Low Ki-67 gene expression in non-neoplastic proliferation of oral mucosal epithelium
Main Article Content
Abstract
Neoplastic and non-neoplastic oral mucosal growths often have a variety of clinical manifestations according to their biological nature. Immunohistochemical diagnostic markers, such as Ki-67, are used to detect their proliferation and differentiation. Ki-67 is expressed in all phases of the cell cycle, except G0. The objective of this study was to determine Ki-67 expression in benign, malignant and non-neoplastic proliferation of oral mucosal epithelium.
METHODS
A laboratory study of cross sectional design was conducted using samples from excised oral mucosa diagnosed as inflammatory gingival hypertrophy (n=5); epulis (n=6); gingival polyps (n=5); pulpal polyps (n=5); papilloma (n=3) and squamous cell carcinoma (n=2). The antigen retrieval endogenous peroxidase
block method was used in the application of Ki-67 primary antibody and chromogen to display the antigen antibody reaction, with positive cells showing brown nucleoplasm staining. The Ki-67 positive index was calculated by dividing the number of positive epithelial cells with the total number of epithelial
cells in the areas observed at 400x magnification. One-way ANOVA was used to compare the Ki-67 indexes of neoplastic and non-neoplastic lesions.
RESULTS
The highest Ki-67 positive index was for squamous cell carcinoma (64.55 ± 23.55%) followed by papilloma (23.33 ± 6.94%), gingival polyps (7.06 ± 7.43%) and gingival hypertrophy (1.40 ± 2.80%).
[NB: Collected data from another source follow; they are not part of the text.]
(** C3 as stated fails: the loop on one message with a string content
    leaves that message object with an array as its content. *)
Lemma message_loop_rewrites_message :
  ∃ s,
    message_loop (start sample_heap) [0] = Returned s ∧
    objects sample_heap !! 0 = Some {| role := Some "user"; content := str "a" |} ∧
    objects (store s) !! 0 = Some {| role := Some "user"; content := array 0 |} ∧
    store s ≠ sample_heap.
Proof.
  exists {| store :=
              {| objects :=
                   [ {| role := Some "user"; content := array 0 |};
                     {| role := Some "assistant"; content := str "b" |};
                     {| role := None; content := str "c" |};
                     {| role := Some "system"; content := str "be brief" |} ];
                 arrays := [ [text_part "a"] ] |};
            adapted_messages := [0];
            system_prompts := [];
            previous_was_user := true |}.
  split_and!; try (vm_compute; reflexivity). discriminate.
Qed.

(** The loop on a sequence in two parts. *)
Lemma message_loop_app (s : loop_state) (before after : list loc) :
  message_loop s (before ++ after) =
  (s1 ← message_loop s before; message_loop s1 after).
Proof.
  revert s. induction before as [|m before IH]; intros s; [done|].
  cbn [app message_loop]. destruct (message_turn s m) as [s1|e]; simpl; [|done].
  apply IH.
Qed.

(** What is pushed in a merge is the parts of the merged message. *)
Lemma wrapped_parts (h : heap) (msg : message) (a : loc)
    (arrays1 : list (list value)) (pushed : list value) :
  (content msg = array a ∧ arrays1 = arrays h) ∨
  (¬ is_array (content msg) ∧ a = length (arrays h) ∧
   arrays1 = arrays h ++ [parts h msg]) →
  arrays1 !! a = Some pushed → pushed = parts h msg.
Proof.
  intros [[Hc ->]|(Hc & -> & ->)] Ha.
  - unfold parts. by rewrite Hc, Ha.
  - rewrite lookup_app_r, Nat.sub_diag in Ha by done. by injection Ha as <-.
Qed.

(** C3, as the code has it.  The loop works in place on the message
    objects of the caller, and on nothing else of the heap: it adds no
    object and leaves every object that is not in the input sequence as
    it was; a message of the input ends with its role, or with ["user"]
    if its role was falsy, and with an array as its content: the array it
    had, or else a new one; an array only has elements pushed at its end,
    so that the content parts a message had are at the front of its
    content.  Turn by turn: the turn on a message writes that message
    object, with its content wrapped in a new array, the next of the
    heap, unless it is an array already; in a merge (a message treated as
    a user message once a user message has been placed) it then pushes
    the parts of that message onto the content array of the last placed
    entry; in any other turn it writes no array. *)
Theorem message_loop_writes (h : heap) (messages : list loc) :
  valid_heap h → valid_messages h messages →
  ∃ s,
    message_loop (start h) messages = Returned s ∧
    length (objects (store s)) = length (objects h) ∧
    (∀ o, o ∉ messages → objects (store s) !! o = objects h !! o) ∧
    (∀ o msg, o ∈ messages → objects h !! o = Some msg →
       ∃ a,
         objects (store s) !! o =
           Some {| role := if truthy (role msg) then role msg else Some "user";
                   content := array a |} ∧
         (∀ a0, content msg = array a0 → a = a0) ∧
         parts h msg `prefix_of` default [] (arrays (store s) !! a)) ∧
    (∀ a l, arrays h !! a = Some l →
       ∃ pushed, arrays (store s) !! a = Some (l ++ pushed)) ∧
    (∀ before m after, messages = before ++ m :: after →
       ∃ s1 s2 msg a arrays1,
         message_loop (start h) before = Returned s1 ∧
         message_turn s1 m = Returned s2 ∧
         message_loop s2 after = Returned s ∧
         objects (store s1) !! m = Some msg ∧
         ((content msg = array a ∧ arrays1 = arrays (store s1)) ∨
          (¬ is_array (content msg) ∧ a = length (arrays (store s1)) ∧
           arrays1 = arrays (store s1) ++ [parts (store s1) msg])) ∧
         objects (store s2) =
           <[m := {| role := default_role (role msg); content := array a |}]>
             (objects (store s1)) ∧
         if bool_decide (default_role (role msg) = Some "user") &&
            previous_was_user s1
         then
           ∃ l last_msg al old,
             last (adapted_messages s1) = Some l ∧
             objects (store s2) !! l = Some last_msg ∧
             content last_msg = array al ∧
             arrays1 !! al = Some old ∧
             arrays (store s2) = <[al := old ++ parts (store s1) msg]> arrays1 ∧
             adapted_messages s2 = adapted_messages s1
         else arrays (store s2) = arrays1).
Proof.
  intros Hv Hmsgs.
  destruct (message_loop_returns messages (start h)) as (s & Hloop & _).
  { by apply loop_invariant_start. }
  { done. }
  exists s. split; [done|].
  destruct (message_loop_evolves _ _ _ Hloop) as (Hlen & Hg & Hobjs).
  simpl in *. split; [done|]. split_and!.
  - intros o Ho. destruct (objects h !! o) as [msg|] eqn:Hl.
    + destruct (Hobjs _ _ Hl) as (msg' & -> & Hout & _). by rewrite (Hout Ho).
    + apply lookup_ge_None in Hl. apply lookup_ge_None. lia.
  - intros o msg Ho Hl.
    destruct (Hobjs _ _ Hl) as (msg' & Hl' & _ & Hin & Hc & Hp).
    destruct (Hin Ho) as [[a Ha] Hr]. exists a. split_and!.
    + rewrite Hl'. destruct msg'; simpl in *. by rewrite Ha, Hr.
    + intros a0 Ha0. specialize (Hc _ Ha0). congruence.
    + unfold parts in Hp at 2. by rewrite Ha in Hp.
  - done.
  - intros before m after ->.
    rewrite message_loop_app in Hloop.
    destruct (message_loop (start h) before) as [s1|] eqn:Hbefore; [|done].
    simpl in Hloop.
    destruct (message_turn s1 m) as [s2|] eqn:Hturn; [|done]. simpl in Hloop.
    destruct (message_turn_returned _ _ _ Hturn)
      as (msg & a & arrays1 & Hm & Hwrap & Hobjects & Hways).
    exists s1, s2, msg, a, arrays1. split_and!; try done.
    destruct Hways as [(Hu & Hprev & l & last_msg & al & old & pushed & Hlast & Hl &
                        Hal & Hpushed & Hold & Harrays & Hadapted & _)
                      |[(Hsys & ps & _ & Harrays & _)
                       |(_ & Hnot & Harrays & _)]].
    + rewrite bool_decide_eq_true_2, Hprev by done. simpl.
      exists l, last_msg, al, old. split_and!; try done.
      by rewrite <- (wrapped_parts _ _ _ _ _ Hwrap Hpushed).
    + rewrite bool_decide_eq_false_2 by (rewrite Hsys; done). done.
    + destruct (bool_decide (default_role (role msg) = Some "user")) eqn:Huser;
        [|done].
      apply bool_decide_eq_true in Huser. by rewrite (Hnot Huser).
Qed.

Lemma message_loop_writes_witness :
  valid_heap sample_heap ∧ valid_messages sample_heap [0; 1; 2; 3] ∧
  ∃ s,
    message_loop (start sample_heap) [0; 1; 2; 3] = Returned s ∧
    length (objects (store s)) = 4 ∧
    ∃ s1 s2,
      message_loop (start sample_heap) [0; 1] = Returned s1 ∧
      message_turn s1 2 = Returned s2 ∧
      arrays (store s1) =
        [ [object [("type", str "text"); ("text", str "a")]];
          [object [("type", str "text"); ("text", str "b")]] ] ∧
      arrays (store s2) =
        [ [object [("type", str "text"); ("text", str "a")]];
          [object [("type", str "text"); ("text", str "b")];
           object [("type", str "text"); ("text", str "c")]];
          [object [("type", str "text"); ("text", str "c")]] ].
Proof.
  split; [exact sample_heap_valid|]. split; [exact sample_messages_valid|].
  destruct (message_loop_writes sample_heap [0; 1; 2; 3]
              sample_heap_valid sample_messages_valid)
    as (s & Hloop & Hlen & _ & _ & _ & Hturns).
  exists s. split; [exact Hloop|]. split; [exact Hlen|].
  destruct (Hturns [0; 1] 2 [3] eq_refl)
    as (s1 & s2 & msg & a & arrays1 & Hbefore & Hturn & _).
  exists s1, s2. split; [exact Hbefore|]. split; [exact Hturn|].
  vm_compute in Hbefore. injection Hbefore as <-.
  vm_compute in Hturn. injection Hturn as <-.
  split; reflexivity.
Defined.

(** *** The streaming loop *)

Lemma append_nil (s : string) : "" +:+ s = s.
Proof. reflexivity. Qed.

Lemma append_cons (c : ascii) (a b : string) :
  String c a +:+ b = String c (a +:+ b).
Proof. reflexivity. Qed.

Lemma append_assoc (a b c : string) : (a +:+ b) +:+ c = a +:+ (b +:+ c).
Proof.
  induction a as [|x a IH]; [reflexivity|].
  rewrite !append_cons. by f_equal.
Qed.

(** The reader undoes the escape of each code unit. *)
Lemma unquote_code_unit (c : ascii) (rest : string) :
  unquote (quote_code_unit c +:+ rest) =
  ('(text, after) ← unquote rest; Some (String c text, after)).
Proof. destruct c as [[] [] [] [] [] [] [] []]; reflexivity. Qed.

Lemma unquote_code_units (text rest : string) :
  unquote (quote_code_units text +:+ String quotation_mark rest) = Some (text, rest).
Proof.
  induction text as [|c text IH]; [done|].
  cbn [quote_code_units]. rewrite append_assoc, unquote_code_unit, IH. done.
Qed.

(** A line written for a delta reads back as the StreamEvent with that
    delta's text. *)
Lemma parse_line_stringify_text (text : option string) :
  parse_line (stringify_text text +:+ String line_feed "") = Some text.
Proof.
  destruct text as [text|]; [|reflexivity].
  unfold parse_line, stringify_text, quote.
  change (quote_code_units "text") with "text".
  repeat (rewrite append_assoc || rewrite append_cons || rewrite append_nil).
  pose proof (unquote_code_units text (String "}" (String line_feed ""))) as Hq.
  remember (quote_code_units text +:+ String quotation_mark
              (String "}" (String line_feed ""))) as body.
  cbv -[unquote]. rewrite Hq. reflexivity.
Qed.

Lemma text_delta_delta (event : Event.t) (delta : Delta.t) :
  text_delta event = Some delta →
  Event.type event = Some "content_block_delta" ∧
  Event.delta event = Some delta ∧
  Delta.type delta = Some "text_delta".
Proof.
  unfold text_delta. case_bool_decide; [|done].
  destruct (Event.delta event) as [d|]; simpl; [|done].
  case_bool_decide; [|done]. by intros [= <-].
Qed.

Lemma skipped_well_formed (event : Event.t) :
  well_formed event →
  skipped event = Returned (bool_decide (text_delta event = None)).
Proof.
  unfold well_formed, skipped, text_delta. intros Hwf.
  destruct (decide (Event.type event = Some "content_block_delta")) as [Hty|Hty].
  - destruct (Hwf Hty) as [d Hd].
    rewrite (bool_decide_eq_false_2 (Event.type event ≠ _)) by tauto.
    rewrite (bool_decide_eq_true_2 (Event.type event = _)) by done.
    rewrite Hd. simpl. repeat case_bool_decide; done.
  - rewrite (bool_decide_eq_true_2 (Event.type event ≠ _)) by done.
    by rewrite (bool_decide_eq_false_2 (Event.type event = _)).
Qed.
(** What the rows of some entries show is in the panel made of them. *)
Lemma rows_of_shown (fs : list Forecast.t) (rows : list string) (f : Forecast.t) :
rows_of fs rows -> f ∈ fs ->
exists temperature,
  Forecast.temperature f = Some temperature /\
  includes (tpl [" "; show_num (Range.high temperature); "°C - ";
                 show_num (Range.low temperature); "°C"; nl]) (join rows) = true /\
  includes (tpl [" "; show_str (Forecast.forecast f); nl]) (join rows) = true.
Proof.
intros Hof [i Hi]%list_elem_of_lookup.
destruct (Forall2_lookup_l _ _ _ _ _ Hof Hi) as (row & Hrow%list_elem_of_lookup_2 & Hf).
destruct (forecastRow_shows f row Hf) as (temperature & Ht & Htemp & Htext).
exists temperature. split; [done|].
split; by apply (includes_join _ row).
Qed.

(** C5. [loadWeather] never throws to its caller. Whatever the fetch
  answers, it returns. Either the answer is usable and the [try] block ran
  to its end: the page is as that block left it, the current-conditions
  panel carries the "Live NEA Data" mark, and (for readings that doubles
  hold exactly) the three panels are the live ones, made from the first
  entry and from the rows of the first four entries. Or the block threw at
  some point and the page is what [loadWeatherFallback] then makes of it,
  the three panels holding the synthetic data set with its demo-data
  notice. In both cases nothing but the document is written. *)
Theorem loadWeather_never_throws (response : FetchResult) (today : JsDate) (p : Page) :
let p' := exec (loadWeather response today) p in
outcome (loadWeather response today) p = Normal tt /\
((live_ok response = true /\
  loadWeather_try response p = (Normal tt, p') /\
  includes "✓ Live NEA Data" (document.weatherInfo (doc p')) = true /\
  (safe_readings response ->
   exists currentForecast temperature wind speed rows,
     firstEntry response = Some currentForecast /\
     Forecast.temperature currentForecast = Some temperature /\
     Forecast.wind currentForecast = Some wind /\
     Wind.speed wind = Some speed /\
     rows_of (take 4 (forecastsOf response)) rows /\
     let t := Math_round_half (js_add (Range.high temperature) (Range.low temperature)) in
     document.weatherInfo (doc p') = liveWeatherHtml t currentForecast /\
     document.forecastInfo (doc p') = join rows /\
     document.waterInfo (doc p') = liveWaterHtml t wind speed)) \/
 (live_ok response = false /\
  exists e p1,
    loadWeather_try response p = (Throw e, p1) /\
    p' = exec (loadWeatherFallback today) p1 /\
    document.weatherInfo (doc p') = fallbackWeatherHtml /\
    document.forecastInfo (doc p') = join (fallbackRow <$> fallbackForecast today) /\
    document.waterInfo (doc p') = fallbackWaterHtml /\
    includes "⚠️ Using demo data (API unavailable)"
      (document.weatherInfo (doc p')) = true)) /\
app p' = app p /\ alerts p' = alerts p.
Proof.
intros p'; subst p'.
assert (Happ : app (exec (loadWeather response today) p) = app p /\
               alerts (exec (loadWeather response today) p) = alerts p).
{ destruct (doc_only_loadWeather response today p) as [d ->]. by destruct p. }
assert (Hout : outcome (loadWeather response today) p = Normal tt).
{ unfold outcome, loadWeather, try_catch.
  by destruct (loadWeather_try response p) as [[[]|e] p1]. }
split; [exact Hout|]. split; [|exact Happ]. clear Happ Hout.
destruct (live_ok response) eqn:Hlive; [left | right]; (split; [done|]).
- destruct (loadWeather_live_panels response today p Hlive)
    as (cf & tr & wind & speed & rows & Hf & Ht & Hw & Hs & Hof & Htry & Heq).
  cbv zeta in Heq. unfold weatherPanels in Heq. injection Heq as Hwi Hfi Hwa.
  split; [exact Htry|].
  split; [rewrite Hwi; apply liveWeatherHtml_indicator|]. intros _.
  by exists cf, tr, wind, speed, rows.
- pose proof (loadWeather_try_cases response) as Hc. rewrite Hlive in Hc.
  assert (Hthrow : exists e p1, loadWeather_try response p = (Throw e, p1)).
  { destruct Hc as [e [Htry|[weather Htry]]]; exists e; eexists; apply Htry. }
  destruct Hthrow as (e & p1 & Htry). exists e, p1. split; [exact Htry|].
  unfold exec, loadWeather, try_catch. rewrite Htry.
  rewrite loadWeatherFallback_exec. cbn [snd doc with_doc].
  do 4 (split; [reflexivity|]). vm_compute. reflexivity.
Qed.
(** C1, amended. When a session is active and the first call returns
    (the generator was exhausted, or yielded a submission carrying
    ['page_class'], or an entry was cached already), an entry is cached
    after it, and a second call without a consume in between returns the
    empty acknowledgement, leaves the whole cache and the generator as
    the first call left them; so the two calls together advance the
    generator exactly once when nothing was cached before them. *)
Theorem prepare_next_submit_idempotent
    (self self1 : Worker) (code : string) (path html path' html' r1 : pyval) :
  is_Some (browser_bots self !! code) ->
  prepare_next_submit (PStr code) path html self = (inr r1, self1) ->
  is_Some (prepared_submits self1 !! code) /\
  fst (prepare_next_submit (PStr code) path' html' self1) = inr (PDict ∅) /\
  prepared_submits (snd (prepare_next_submit (PStr code) path' html' self1))
    = prepared_submits self1 /\
  generator_of (snd (prepare_next_submit (PStr code) path' html' self1)) code
    = generator_of self1 code /\
  (prepared_submits self !! code = None ->
   generator_of self1 code = (fun g => snd (next g)) <$> generator_of self code).
Proof.
  intros [bot Hbot] Hcall.
  assert (Hg0 : generator_of self code = Some (submits_generator bot))
    by (unfold generator_of; by rewrite Hbot).
  rewrite Hg0. clear Hg0.
  assert (Hsecond : forall self1 bot1 entry,
             browser_bots self1 !! code = Some bot1 ->
             prepared_submits self1 !! code = Some entry ->
             fst (prepare_next_submit (PStr code) path' html' self1) = inr (PDict ∅) /\
             prepared_submits (snd (prepare_next_submit (PStr code) path' html' self1))
               = prepared_submits self1 /\
             generator_of (snd (prepare_next_submit (PStr code) path' html' self1)) code
               = generator_of self1 code).
  { intros s b e Hb He. rewrite (prepare_next_submit_cached _ _ _ _ _ _ Hb He).
    cbn. repeat split. unfold generator_of. cbn.
    by rewrite lookup_insert_eq, Hb. }
  destruct (prepared_submits self !! code) as [entry|] eqn:Hentry.
  - rewrite (prepare_next_submit_cached _ _ _ _ _ _ Hbot Hentry) in Hcall.
    injection Hcall as _ <-.
    assert (Hb : browser_bots
                   (set_browser_bots
                      (insert code (mkParticipantBot (submits_generator bot) path html)) self)
                   !! code = Some (mkParticipantBot (submits_generator bot) path html))
      by (cbn; apply lookup_insert_eq).
    destruct (Hsecond _ _ entry Hb Hentry) as (H1 & H2 & H3).
    split; [by eexists|]. repeat split; try done.
  - rewrite (prepare_next_submit_fresh _ _ _ _ _ Hbot Hentry) in Hcall.
    cbn [fmap option_fmap option_map].
    destruct (next (submits_generator bot)) as [step gen] eqn:Hnext. cbn [snd].
    assert (Hstore : forall submission self1,
               self1 = set_prepared_submits (insert code submission)
                         (set_browser_bots (insert code (mkParticipantBot gen path html))
                            (set_browser_bots
                               (insert code
                                  (mkParticipantBot (submits_generator bot) path html)) self)) ->
               browser_bots self1 !! code = Some (mkParticipantBot gen path html) /\
               prepared_submits self1 !! code = Some submission).
    { intros sub s ->. cbn. by rewrite !lookup_insert_eq. }
    assert (Hgoal : forall submission self1,
               self1 = set_prepared_submits (insert code submission)
                         (set_browser_bots (insert code (mkParticipantBot gen path html))
                            (set_browser_bots
                               (insert code
                                  (mkParticipantBot (submits_generator bot) path html)) self)) ->
               is_Some (prepared_submits self1 !! code) /\
               fst (prepare_next_submit (PStr code) path' html' self1) = inr (PDict ∅) /\
               prepared_submits (snd (prepare_next_submit (PStr code) path' html' self1))
                 = prepared_submits self1 /\
               generator_of (snd (prepare_next_submit (PStr code) path' html' self1)) code
                 = generator_of self1 code /\
               (@None pydict = None -> generator_of self1 code = Some gen)).
    { intros sub s Hs. destruct (Hstore _ _ Hs) as [Hb He].
      destruct (Hsecond _ _ _ Hb He) as (H1 & H2 & H3).
      split; [by eexists|]. repeat split; try done.
      intros _. unfold generator_of. by rewrite Hb. }
    destruct step as [exc|submission].
    + destruct exc; try discriminate Hcall.
      injection Hcall as _ <-. by apply (Hgoal ∅).
    + destruct (submission !! "page_class"); [|discriminate Hcall].
      injection Hcall as _ <-. by apply (Hgoal (delete "page_class" submission)).
Qed.

Lemma prepare_next_submit_idempotent_witness :
  let submission := {[ "page_class" := PObj "Page"; "post_data" := PInt 2 ]} : pydict in
  let bot := mkParticipantBot [GenYield submission; GenYield submission] PNone PNone in
  let self := mkWorker {[ "abc" := bot ]} ∅ [] in
  let self1 := snd (prepare_next_submit (PStr "abc") (PStr "/p") (PStr "h") self) in
  fst (prepare_next_submit (PStr "abc") (PStr "/p") (PStr "h2") self1) = inr (PDict ∅) /\
  generator_of self1 "abc" = (fun g => snd (next g)) <$> generator_of self "abc".
Proof.
  cbv zeta.
  pose proof (prepare_next_submit_idempotent
    (mkWorker {[ "abc" := mkParticipantBot
        [GenYield {[ "page_class" := PObj "Page"; "post_data" := PInt 2 ]};
         GenYield {[ "page_class" := PObj "Page"; "post_data" := PInt 2 ]}] PNone PNone ]} ∅ [])
    _ "abc" (PStr "/p") (PStr "h") (PStr "/p") (PStr "h2")
    (PDict {[ "post_data" := PInt 2 ]})
    ltac:(by eexists) ltac:(vm_compute; reflexivity)) as (_ & H2 & _ & _ & H5).
  split; [exact H2 | exact (H5 eq_refl)].
Defined.

(** ** C4 *)

(** C4. When an entry is cached for the identifier,
    [consume_next_submit] returns it (less its ['page_class']) and
    removes that entry and nothing else; consuming again straight away
    raises [KeyError] instead of returning. *)
Theorem consume_next_submit_removes_entry
    (self : Worker) (code : string) (submission : pydict) :
  prepared_submits self !! code = Some submission ->
  let self1 := set_prepared_submits (delete code) self in
  consume_next_submit (PStr code) self =
    (inr (PDict (delete "page_class" submission)), self1) /\
  prepared_submits self1 !! code = None /\
  (forall other, other <> code ->
     prepared_submits self1 !! other = prepared_submits self !! other) /\
  browser_bots self1 = browser_bots self /\
  consume_next_submit (PStr code) self1 = (inl (KeyError (PStr code)), self1).
Proof.
  intros Hentry self1.
  assert (Hgone : prepared_submits self1 !! code = None)
    by (cbn; apply lookup_delete_eq).
  split; [|split; [done|split; [|split; [done|]]]].
  - by apply consume_next_submit_cached.
  - intros other Hne. cbn. by apply lookup_delete_ne.
  - by apply consume_next_submit_missing.
Qed.
(** * Multi-Agent AI Assistant: routing-and-streaming orchestration

    A shallow embedding of the streaming back end of the assistant
    ([backend.py], [services/specialized_agents.py],
    [services/llm_service.py], [config/settings.py]) and the properties
    of its orchestration layer.

    Python asynchronous generators are embedded as finite trees of
    yields and calls to the external collaborators (memory store, tool
    providers, supervisor router, completion provider).  A run against
    an arbitrary, stateful environment produces the interleaved trace of
    yields and calls, the way the generator ended, and the final memory
    store. *)

From Stdlib Require Import List String Ascii Bool Arith NArith ZArith QArith Lia.
From Stdlib Require Import DecimalString.
Import ListNotations.

Set Warnings "-register-all".

Local Close Scope Q_scope.
Local Open Scope nat_scope.
Local Open Scope list_scope.

(** ** Python values *)

(** A Python [str] is a sequence of Unicode code points: [len] is
    [length], [s[:n]] is [firstn n s] and [+] is [++]. *)
Definition pychar := N.
Definition pystr := list pychar.

(** An ASCII literal of the source. *)
Definition lit (s : string) : pystr :=
  map N_of_ascii (list_ascii_of_string s).

(** The escape [\n] of the source's literals. *)
Definition nl : pystr := [10%N].

Fixpoint pystr_eqb (a b : pystr) : bool :=
  match a, b with
  | [], [] => true
  | x :: a', y :: b' => N.eqb x y && pystr_eqb a' b'
  | _, _ => false
  end.

(** [len(s)] *)
Definition len (s : pystr) : nat := List.length s.

(** [s[:n]] *)
Definition slice_to (n : nat) (s : pystr) : pystr := firstn n s.

(** Truthiness of a string: [if s] / [if not s]. *)
Definition str_truthy (s : pystr) : bool :=
  match s with [] => false | _ :: _ => true end.

(** Values that cross [json.dumps]: dictionaries keep insertion order. *)
Inductive json : Type :=
| JNull
| JNum (z : Z)
| JStr (s : pystr)
| JList (l : list json)
| JDict (d : list (pystr * json)).

Definition pydict := list (pystr * json).

(** [d.get(k)] *)
Fixpoint dict_get (k : pystr) (d : pydict) : option json :=
  match d with
  | [] => None
  | (k', v) :: d' => if pystr_eqb k k' then Some v else dict_get k d'
  end.

(** [d.get(k, default)] on a dictionary of strings, as the agents read
    the tool providers' snippets. *)
Definition snippet := list (pystr * pystr).

Fixpoint snippet_get (k : pystr) (default : pystr) (d : snippet) : pystr :=
  match d with
  | [] => default
  | (k', v) :: d' => if pystr_eqb k k' then v else snippet_get k default d'
  end.

Definition json_of_snippet (d : snippet) : json :=
  JDict (map (fun kv => (fst kv, JStr (snd kv))) d).

Definition json_of_snippets (l : list snippet) : json :=
  JList (map json_of_snippet l).

(** An exception (a subclass of [Exception]) is kept as its [str(e)]. *)
Definition exn := pystr.

Inductive result (A : Type) : Type :=
| Ok (a : A)
| Err (e : exn).
Arguments Ok {A} a.
Arguments Err {A} e.

(** ** Request and settings (backend.py, config/settings.py) *)

Record Message := { role : pystr; content : pystr }.

Record MultiModalRequest := {
  user_id : pystr;
  session_id : pystr;
  message : pystr;
  mode : pystr;
  conversation_history : option (list Message)
}.

Record Settings := {
  mem0_enabled : bool;
  primary_llm_model : pystr;
  agent_domains : list pystr
}.

Definition settings : Settings := {|
  mem0_enabled := true;
  primary_llm_model := lit "llama-3.1-8b-instant";
  agent_domains := [lit "research"; lit "finance"; lit "travel";
                    lit "shopping"; lit "jobs"; lit "recipes"]
|}.

(** What [supervisor_agent.route] returns, by the keys its callers read. *)
Record RoutingDecision := {
  recommended_agent : pystr;
  classified_domain : pystr;
  context : json
}.

(** A record of the memory store, by the arguments of [add_memory]. *)
Record MemoryRecord := {
  owner : pystr;
  mr_message : pystr;
  metadata : pydict
}.

(** ** The completion API of llm_service.py *)

(** A chunk of a streamed completion: [chunk.choices[i].delta.content]. *)
Record StreamChunk := { chunk_choices : list (option pystr) }.

(** The asynchronous iterator a streaming [create] returns: the chunks
    it delivers and, when iteration breaks, the exception raised after
    the last of them. *)
Record CompletionStream := {
  stream_chunks : list StreamChunk;
  stream_failure : option exn
}.

(** A complete response: [response.choices[i].message.content]. *)
Record ChatCompletion := { choices : list (option pystr) }.

Record CreateArgs := {
  ca_model : pystr;
  ca_messages : list Message;
  ca_temperature : Q;
  ca_max_tokens : Z
}.

(** ** Calls to the external collaborators *)

Inductive call : Type :=
| RetrieveMemories (uid : pystr) (limit : option nat)
| AddMemory (uid : pystr) (msg : pystr) (meta : pydict)
| Route (msg uid : pystr) (history : list Message) (user_memories : option pydict)
| SearchNews (query : pystr) (num_results : nat)
| SearchJobs (query : pystr) (num_results : nat)
| SearchRecipes (query : pystr) (num_results : nat)
| QueryDocuments (query : pystr)
| Ainvoke (prompt : pystr)
| CreateStream (args : CreateArgs)
| CreateCompletion (args : CreateArgs).

Definition resp (c : call) : Type :=
  match c with
  | RetrieveMemories _ _ => list json
  | AddMemory _ _ _ => unit
  | Route _ _ _ _ => RoutingDecision
  | SearchNews _ _ | SearchJobs _ _ | SearchRecipes _ _ => list snippet
  | QueryDocuments _ => list snippet
  | Ainvoke _ => pystr
  | CreateStream _ => CompletionStream
  | CreateCompletion _ => ChatCompletion
  end.

(** ** Generators *)

(** A generator yielding values of [Y] and returning an [A]: it
    returns, raises, yields and goes on, or awaits a collaborator and
    goes on with the answer or with the exception the call raised. *)
Inductive gen (Y A : Type) : Type :=
| Ret (a : A)
| Throw (e : exn)
| Yield (y : Y) (k : gen Y A)
| Ext (c : call) (k : result (resp c) -> gen Y A).
Arguments Ret {Y A} a.
Arguments Throw {Y A} e.
Arguments Yield {Y A} y k.
Arguments Ext {Y A} c k.

Fixpoint bind {Y A B} (g : gen Y A) (f : A -> gen Y B) : gen Y B :=
  match g with
  | Ret a => f a
  | Throw e => Throw e
  | Yield y k => Yield y (bind k f)
  | Ext c k => Ext c (fun r => bind (k r) f)
  end.

Declare Scope gen_scope.
Delimit Scope gen_scope with gen.
Notation "x <- g ;; k" := (bind g (fun x => k))
  (at level 61, g at next level, right associativity) : gen_scope.
Notation "g ;; k" := (bind g (fun _ => k))
  (at level 61, right associativity) : gen_scope.
Local Open Scope gen_scope.

(** [yield y] *)
Definition yield {Y} (y : Y) : gen Y unit := Yield y (Ret tt).

(** [await f(...)]: an exception of the callee is raised at the call. *)
Definition await {Y} (c : call) : gen Y (resp c) :=
  Ext c (fun r => match r with Ok v => Ret v | Err e => Throw e end).

(** [try: g  except Exception as e: h e] *)
Fixpoint try_except {Y A} (g : gen Y A) (h : exn -> gen Y A) : gen Y A :=
  match g with
  | Ret a => Ret a
  | Throw e => h e
  | Yield y k => Yield y (try_except k h)
  | Ext c k => Ext c (fun r => try_except (k r) h)
  end.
One-way ANOVA showed significant differences in Ki-67 expression between neoplastic and non-neoplastic samples (p<0.05).
CONCLUSIONS
The high Ki-67 expression in neoplasms is proportional to the grade of malignancy. In non-neoplastic processes Ki-67 expression is merely an adaptive response and does not indicate increased Ki-67 proliferative gene expression.